EEAS Refuses to Reveal Offers for Vlahutin’s VillaThe residence of the EU Delegation Head of Mission in Tirana.

In response to a freedom of information request of Exit, the European External Action Service (EEAS) has refused to disclose the offers received by the EU Delegation in Tirana.

As Exit reported previously, the pre-selection procedure for the acquisition of EU Ambassador Romana Vlahutin’s residence at a total cost of nearly €2 million, produced five “possible” properties, two of which turned out not to be sale, one of which was not finished, while a fourth was very expensive. Even without any expert evaluation, the EU’s preferred choice in Rolling Hills already turned out to be the “best option.”

In other words, the pre-selection procedure hardly produced a level playing field in which the EU could acquire the best option for the best price. Moreover, this situation resembles the common “straw man” public procurement strategy often witnessed in Albania, in which the winner is pre-selected by making sure that other competitors clearly violate the eligibility criteria.

The EEAS refused to disclose the documents because this would “undermine the protection of commercial interests.”

I hereby confirm that releasing the list of offered properties (part of the market survey) would indeed undermine the protection of commercial interests of a natural or legal person, as per Article 4(2)1st indent of the abovementioned Regulation [(EC) No 1049/2001]. Therefore, I cannot grant you access to such list.

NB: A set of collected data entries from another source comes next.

(* ===== verification/GroupMessageFacts.v ===== *)
(** * Messages of groups: properties

    How the members are split over relays; who may post to a group and what a post changes; that a
    message reaches the members of this relay and one row leaves for each other relay. *)

From Stdlib Require Import Ascii String.
From stdpp Require Import prelude gmap strings list.
From S2P Require Import Prelude Json Codec RedisStore Models Effects Crypto Payloads Config Sessions RateLimit Deps Logic.
From S2P Require Import BlobStorage Queue QueueFacts MailboxFacts Messages MessagesFacts Groups GroupMessages.
From S2P Require FederationClient GroupSync GroupFacts.

#[local] Open Scope morok_scope.

(** ** Splitting keys over relays *)

Section Split.
  Context (own : string) (homes : list (string * string)).

(** A key of this relay, or of nobody we know. *)
Definition here (pk : string) : bool :=
  match row_value homes pk with Some h => String.eqb h own | None => true end.
Definition lives_at (relay pk : string) : bool :=
  match row_value homes pk with Some h => String.eqb h relay | None => false end.

(** The keys here, and for each other relay with one of the keys, all of its keys. *)
Record partition (keys local : list string) (remote : list (string * list string)) : Prop := {
  part_local : local = map hex_of_bytes (List.filter here keys);
  part_nodup : NoDup remote.*1;
  part_remote r pks : (r, pks) ∈ remote ->
    pks = map hex_of_bytes (List.filter (lives_at r) keys) /\ pks <> [] /\ r <> own;
  part_all pk : pk ∈ keys -> here pk = false -> exists r, lives_at r pk = true /\ r ∈ remote.*1
}.

Lemma add_remote_fst r x l : (add_remote r x l).*1 = if decide (r ∈ l.*1) then l.*1 else l.*1 ++ [r].
Proof.
  induction l as [|[r' pks] l IH]; cbn [add_remote fmap list_fmap].
  - by rewrite decide_False by apply not_elem_of_nil.
  - destruct (String.eqb_spec r' r) as [->|Hne]; cbn.
    + by rewrite decide_True by apply list_elem_of_here.
    + rewrite IH. destruct (decide (r ∈ l.*1)) as [Hin|Hno].
      * by rewrite decide_True by by apply list_elem_of_further.
      * rewrite decide_False; [done|]. by intros [->|Hin]%elem_of_cons.
Qed.

Lemma add_remote_in r x l r' pks :
  NoDup l.*1 -> (r', pks) ∈ add_remote r x l ->
  (r' <> r /\ (r', pks) ∈ l) \/
  (r' = r /\ ((exists pks0, (r, pks0) ∈ l /\ pks = pks0 ++ [x]) \/ (r ∉ l.*1 /\ pks = [x]))).
Proof.
  induction l as [|[r0 pks0] l IH]; cbn [add_remote fmap list_fmap].
  - intros _ [= -> ->]%list_elem_of_singleton. right. split; [done|]. right. split; [apply not_elem_of_nil|done].
  - intros [Hr0 Hnd]%NoDup_cons. destruct (String.eqb_spec r0 r) as [->|Hne].
    + intros [[= -> ->]|Hin]%elem_of_cons.
      * right. split; [done|]. left. exists pks0. split; [apply list_elem_of_here|done].
      * left. split; [|by apply list_elem_of_further]. intros ->. apply Hr0. apply list_elem_of_fmap. by exists (r, pks).
    + intros [[= -> ->]|Hin]%elem_of_cons; [left; split; [done|apply list_elem_of_here]|].
      destruct (IH Hnd Hin) as [[Hn Hin']|(-> & [(p & Hp & ->)|[Hno ->]])].
      * left. split; [done|by apply list_elem_of_further].
      * right. split; [done|]. left. exists p. split; [by apply list_elem_of_further|done].
      * right. split; [done|]. right. split; [|done]. by intros [->|?]%elem_of_cons.
Qed.

Lemma split_app ks1 ks2 l rs :
  split_by_relay own homes (ks1 ++ ks2) l rs =
  let '(l', rs') := split_by_relay own homes ks1 l rs in split_by_relay own homes ks2 l' rs'.
Proof.
  revert l rs. induction ks1 as [|pk ks IH]; intros l rs; [done|]. cbn [app split_by_relay].
  destruct (row_value homes pk) as [h|]; [destruct (String.eqb h own)|]; apply IH.
Qed.

Lemma filter_last (p : string -> bool) l x : List.filter p (l ++ [x]) = List.filter p l ++ (if p x then [x] else []).
Proof. rewrite List.filter_app. cbn. by destruct (p x). Qed.

Lemma split_partition keys :
  let '(local, remote) := split_by_relay own homes keys [] [] in partition keys local remote.
Proof.
  induction keys as [|pk keys IH] using rev_ind.
  - cbn. split; [done|apply NoDup_nil_2|intros r pks Hin|intros pk Hin]; by apply not_elem_of_nil in Hin.
  - rewrite split_app. destruct (split_by_relay own homes keys [] []) as [local remote].
    destruct IH as [Hl Hnd Hr Hall]. cbn [split_by_relay].
    assert (Hhere : here pk = true -> partition (keys ++ [pk]) (local ++ [hex_of_bytes pk]) remote).
    { intros Hh. assert (Hno : forall r, r <> own -> lives_at r pk = false).
      { intros r Hne. unfold here, lives_at in *. destruct (row_value homes pk) as [h|]; [|done].
        apply String.eqb_eq in Hh as ->. by apply String.eqb_neq, not_eq_sym. }
      split; [|done|..].
      - by rewrite filter_last, Hh, map_app, Hl.
      - intros r pks Hin. destruct (Hr r pks Hin) as (-> & Hne & Ho). split; [|done].
        by rewrite filter_last, Hno, app_nil_r.
      - intros pk' [Hin| ->%list_elem_of_singleton]%elem_of_app Hf; [auto|congruence]. }
    destruct (row_value homes pk) as [h|] eqn:Ev; [destruct (String.eqb_spec h own) as [->|Hne]|].
    + apply Hhere. unfold here. by rewrite Ev, String.eqb_refl.
    + assert (Hf : here pk = false) by (unfold here; rewrite Ev; by apply String.eqb_neq).
      assert (Hat : forall r, lives_at r pk = String.eqb h r) by (intros r; unfold lives_at; by rewrite Ev).
      split.
      * by rewrite filter_last, Hf, app_nil_r.
      * rewrite add_remote_fst. destruct (decide (h ∈ remote.*1)) as [|Hn]; [done|].
        apply NoDup_app. split_and!; [done| |apply NoDup_singleton].
        intros x Hx ->%list_elem_of_singleton. done.
      * intros r pks Hin. rewrite filter_last, Hat.
        destruct (add_remote_in _ _ _ _ _ Hnd Hin) as [[Hn Hin']|(-> & [(p & Hp & ->)|[Hno ->]])].
        -- destruct (Hr r pks Hin') as (-> & ? & ?). rewrite (proj2 (String.eqb_neq h r)) by congruence.
           by rewrite app_nil_r.
        -- destruct (Hr h p Hp) as (-> & ? & ?). rewrite String.eqb_refl, map_app. split_and!; [done| |done].
           by intros [_ ?]%app_eq_nil.
        -- rewrite String.eqb_refl, map_app. split_and!; [|done|done].
           enough (List.filter (lives_at h) keys = []) as -> by done.
           destruct (List.filter (lives_at h) keys) as [|k ks] eqn:Ek; [done|]. exfalso.
           assert (Hk : In k (List.filter (lives_at h) keys)) by (rewrite Ek; by left).
           apply List.filter_In in Hk as [Hk Hlk].
           destruct (Hall k) as (r & Hlr & Hr'); [by apply list_elem_of_In| |].
           { unfold here, lives_at in *. destruct (row_value homes k) as [h'|]; [|done]. apply String.eqb_eq in Hlk as ->.
             by apply String.eqb_neq. }
           apply Hno. unfold lives_at in *. destruct (row_value homes k); [|done].
           apply String.eqb_eq in Hlk as ->. by apply String.eqb_eq in Hlr as ->.
      * intros pk' Hin Hf'. rewrite add_remote_fst.
        apply elem_of_app in Hin as [Hin| ->%list_elem_of_singleton].
        -- destruct (Hall pk' Hin Hf') as (r & Hlr & Hr'). exists r. split; [done|].
           destruct (decide (h ∈ remote.*1)); [done|]. apply elem_of_app. by left.
        -- exists h. rewrite Hat, String.eqb_refl. split; [done|].
           destruct (decide (h ∈ remote.*1)); [done|]. apply elem_of_app. right. by apply list_elem_of_singleton.
    + apply Hhere. unfold here. by rewrite Ev.
Qed.
End Split.

(** ** Rows for other relays *)

Definition queued_row (row : string -> list string -> string * dict) (now : Z) (remote : list (string * list string))
    (q : FederationOutboundQueue) : Prop :=
  exists target members tok, (target, members) ∈ remote /\
    q = new_fed_row tok (row target members).1 (row target members).2 target now.

Lemma new_row_same tok id data target now : same_target id target (new_fed_row tok id data target now) = true.
Proof. unfold same_target. cbn. by rewrite !String.eqb_refl. Qed.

So while in Albania all offers in a public procurement procedure need to be public and are published on a weekly basis, the EU can withhold such order citing “protection of commercial interests.”

European Parliament Budget Control Committee Chair Ingeborg Gräßle previously stated that the affair “heavily damaged the image of the EU.” Without full openness from the EEAS about the procurement procedure, this damage cannot be undone.